• WHAT YOU WILL DO
Filter the records below down to lines containing "freshLog".

Stored data entries
- Opening Delimiter -

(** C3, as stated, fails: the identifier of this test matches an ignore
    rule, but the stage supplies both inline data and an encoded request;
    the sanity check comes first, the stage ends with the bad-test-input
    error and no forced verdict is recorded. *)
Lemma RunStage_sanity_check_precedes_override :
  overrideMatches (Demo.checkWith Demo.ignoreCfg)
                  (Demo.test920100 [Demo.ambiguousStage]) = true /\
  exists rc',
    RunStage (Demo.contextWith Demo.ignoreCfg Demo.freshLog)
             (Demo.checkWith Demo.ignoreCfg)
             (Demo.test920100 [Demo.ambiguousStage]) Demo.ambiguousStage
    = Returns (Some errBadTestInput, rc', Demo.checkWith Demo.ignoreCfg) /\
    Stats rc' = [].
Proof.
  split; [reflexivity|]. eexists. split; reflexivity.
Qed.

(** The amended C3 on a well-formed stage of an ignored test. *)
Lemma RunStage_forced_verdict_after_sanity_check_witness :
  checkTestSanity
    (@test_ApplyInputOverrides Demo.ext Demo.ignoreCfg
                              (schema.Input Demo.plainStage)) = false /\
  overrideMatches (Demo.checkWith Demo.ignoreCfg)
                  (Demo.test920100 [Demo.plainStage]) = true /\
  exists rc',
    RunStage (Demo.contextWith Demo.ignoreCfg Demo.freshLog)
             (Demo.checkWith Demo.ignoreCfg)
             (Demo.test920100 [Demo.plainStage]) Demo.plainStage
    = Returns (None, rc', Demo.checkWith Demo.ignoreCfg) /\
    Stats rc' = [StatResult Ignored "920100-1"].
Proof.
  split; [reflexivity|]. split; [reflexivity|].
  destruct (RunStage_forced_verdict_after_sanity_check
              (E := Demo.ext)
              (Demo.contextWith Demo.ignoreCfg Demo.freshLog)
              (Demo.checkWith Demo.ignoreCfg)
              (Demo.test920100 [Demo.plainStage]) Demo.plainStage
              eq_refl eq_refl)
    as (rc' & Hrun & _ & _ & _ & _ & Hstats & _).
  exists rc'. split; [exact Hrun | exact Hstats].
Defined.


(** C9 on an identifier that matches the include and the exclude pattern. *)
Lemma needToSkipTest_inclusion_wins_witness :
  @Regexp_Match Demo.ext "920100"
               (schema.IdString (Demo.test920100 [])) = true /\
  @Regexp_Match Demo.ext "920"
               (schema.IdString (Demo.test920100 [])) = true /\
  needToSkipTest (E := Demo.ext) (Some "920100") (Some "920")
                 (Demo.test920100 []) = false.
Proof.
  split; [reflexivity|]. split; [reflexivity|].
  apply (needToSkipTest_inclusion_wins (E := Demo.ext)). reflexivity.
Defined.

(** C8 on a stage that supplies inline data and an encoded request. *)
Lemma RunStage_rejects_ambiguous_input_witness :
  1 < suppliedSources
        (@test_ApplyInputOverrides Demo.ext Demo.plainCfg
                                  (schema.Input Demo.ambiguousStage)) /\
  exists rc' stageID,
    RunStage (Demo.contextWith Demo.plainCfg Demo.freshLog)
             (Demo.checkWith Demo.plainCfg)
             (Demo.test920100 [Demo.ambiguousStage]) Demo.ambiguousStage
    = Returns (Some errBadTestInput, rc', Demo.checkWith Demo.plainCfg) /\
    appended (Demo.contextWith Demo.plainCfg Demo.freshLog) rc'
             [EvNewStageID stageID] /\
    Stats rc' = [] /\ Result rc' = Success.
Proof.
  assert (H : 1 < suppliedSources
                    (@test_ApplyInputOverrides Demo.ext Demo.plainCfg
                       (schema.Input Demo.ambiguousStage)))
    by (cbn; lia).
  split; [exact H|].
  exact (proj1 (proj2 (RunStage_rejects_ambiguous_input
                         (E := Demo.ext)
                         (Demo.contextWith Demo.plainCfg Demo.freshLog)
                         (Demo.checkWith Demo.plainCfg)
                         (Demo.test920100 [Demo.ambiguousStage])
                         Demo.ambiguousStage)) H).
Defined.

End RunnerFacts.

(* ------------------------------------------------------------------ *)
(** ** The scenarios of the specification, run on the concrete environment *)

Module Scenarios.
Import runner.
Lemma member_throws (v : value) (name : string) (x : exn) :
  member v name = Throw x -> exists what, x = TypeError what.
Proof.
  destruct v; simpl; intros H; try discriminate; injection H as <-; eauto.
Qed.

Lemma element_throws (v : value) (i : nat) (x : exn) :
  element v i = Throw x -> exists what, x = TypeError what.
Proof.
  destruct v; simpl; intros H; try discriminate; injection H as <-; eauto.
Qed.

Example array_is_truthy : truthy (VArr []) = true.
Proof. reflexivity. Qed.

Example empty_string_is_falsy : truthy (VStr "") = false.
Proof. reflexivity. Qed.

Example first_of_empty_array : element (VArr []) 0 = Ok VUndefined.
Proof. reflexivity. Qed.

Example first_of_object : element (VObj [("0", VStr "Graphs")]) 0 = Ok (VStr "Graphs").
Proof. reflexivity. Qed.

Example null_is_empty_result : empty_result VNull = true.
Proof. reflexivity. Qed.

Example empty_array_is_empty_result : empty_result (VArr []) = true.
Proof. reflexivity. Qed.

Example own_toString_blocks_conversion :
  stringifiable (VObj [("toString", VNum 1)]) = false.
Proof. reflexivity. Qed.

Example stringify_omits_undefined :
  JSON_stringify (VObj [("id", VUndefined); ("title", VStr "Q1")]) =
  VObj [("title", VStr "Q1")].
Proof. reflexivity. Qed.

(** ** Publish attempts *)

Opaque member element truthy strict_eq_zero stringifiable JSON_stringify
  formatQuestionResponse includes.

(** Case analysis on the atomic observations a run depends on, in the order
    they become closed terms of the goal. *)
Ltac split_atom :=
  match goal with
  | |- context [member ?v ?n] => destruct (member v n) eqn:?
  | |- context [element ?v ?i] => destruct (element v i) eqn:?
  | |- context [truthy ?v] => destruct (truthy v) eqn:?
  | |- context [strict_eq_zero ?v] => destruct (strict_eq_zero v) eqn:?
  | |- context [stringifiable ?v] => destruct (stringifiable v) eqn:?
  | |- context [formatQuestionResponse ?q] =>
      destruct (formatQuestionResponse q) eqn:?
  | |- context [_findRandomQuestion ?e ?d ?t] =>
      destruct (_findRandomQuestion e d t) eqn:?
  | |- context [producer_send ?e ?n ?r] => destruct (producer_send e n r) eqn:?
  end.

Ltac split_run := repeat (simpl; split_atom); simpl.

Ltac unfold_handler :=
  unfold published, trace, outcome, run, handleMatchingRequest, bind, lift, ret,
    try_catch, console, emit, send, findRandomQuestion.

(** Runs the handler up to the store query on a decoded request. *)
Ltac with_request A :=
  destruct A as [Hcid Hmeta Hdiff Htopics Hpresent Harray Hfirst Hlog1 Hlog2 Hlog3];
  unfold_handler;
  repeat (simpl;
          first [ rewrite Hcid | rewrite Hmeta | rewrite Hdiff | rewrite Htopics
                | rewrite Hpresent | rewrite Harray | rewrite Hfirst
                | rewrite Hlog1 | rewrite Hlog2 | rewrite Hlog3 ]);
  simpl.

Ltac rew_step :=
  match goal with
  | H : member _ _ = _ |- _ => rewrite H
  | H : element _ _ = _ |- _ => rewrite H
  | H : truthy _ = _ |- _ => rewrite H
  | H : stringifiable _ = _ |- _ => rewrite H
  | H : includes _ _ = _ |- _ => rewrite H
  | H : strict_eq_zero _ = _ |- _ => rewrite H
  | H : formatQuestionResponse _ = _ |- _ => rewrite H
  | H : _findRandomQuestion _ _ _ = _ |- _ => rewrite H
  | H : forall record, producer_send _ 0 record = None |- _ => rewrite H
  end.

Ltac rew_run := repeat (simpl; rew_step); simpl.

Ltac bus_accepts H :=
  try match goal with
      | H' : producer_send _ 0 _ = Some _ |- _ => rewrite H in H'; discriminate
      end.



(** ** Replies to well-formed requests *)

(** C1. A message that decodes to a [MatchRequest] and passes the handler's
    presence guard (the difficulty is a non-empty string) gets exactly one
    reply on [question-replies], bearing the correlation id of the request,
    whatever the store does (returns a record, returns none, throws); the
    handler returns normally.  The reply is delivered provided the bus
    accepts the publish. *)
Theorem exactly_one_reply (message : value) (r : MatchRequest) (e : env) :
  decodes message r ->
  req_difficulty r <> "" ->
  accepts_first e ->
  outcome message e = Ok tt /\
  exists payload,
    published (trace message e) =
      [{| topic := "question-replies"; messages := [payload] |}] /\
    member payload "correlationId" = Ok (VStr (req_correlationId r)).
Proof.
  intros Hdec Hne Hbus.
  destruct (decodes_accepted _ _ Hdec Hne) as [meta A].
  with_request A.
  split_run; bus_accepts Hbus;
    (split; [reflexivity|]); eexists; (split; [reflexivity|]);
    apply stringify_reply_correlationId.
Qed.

- Closing Delimiter -

• RESULT BELOW
    RunStage (Demo.contextWith Demo.ignoreCfg Demo.freshLog)
    RunStage (Demo.contextWith Demo.ignoreCfg Demo.freshLog)
              (Demo.contextWith Demo.ignoreCfg Demo.freshLog)
    RunStage (Demo.contextWith Demo.plainCfg Demo.freshLog)
    appended (Demo.contextWith Demo.plainCfg Demo.freshLog) rc'
                         (Demo.contextWith Demo.plainCfg Demo.freshLog)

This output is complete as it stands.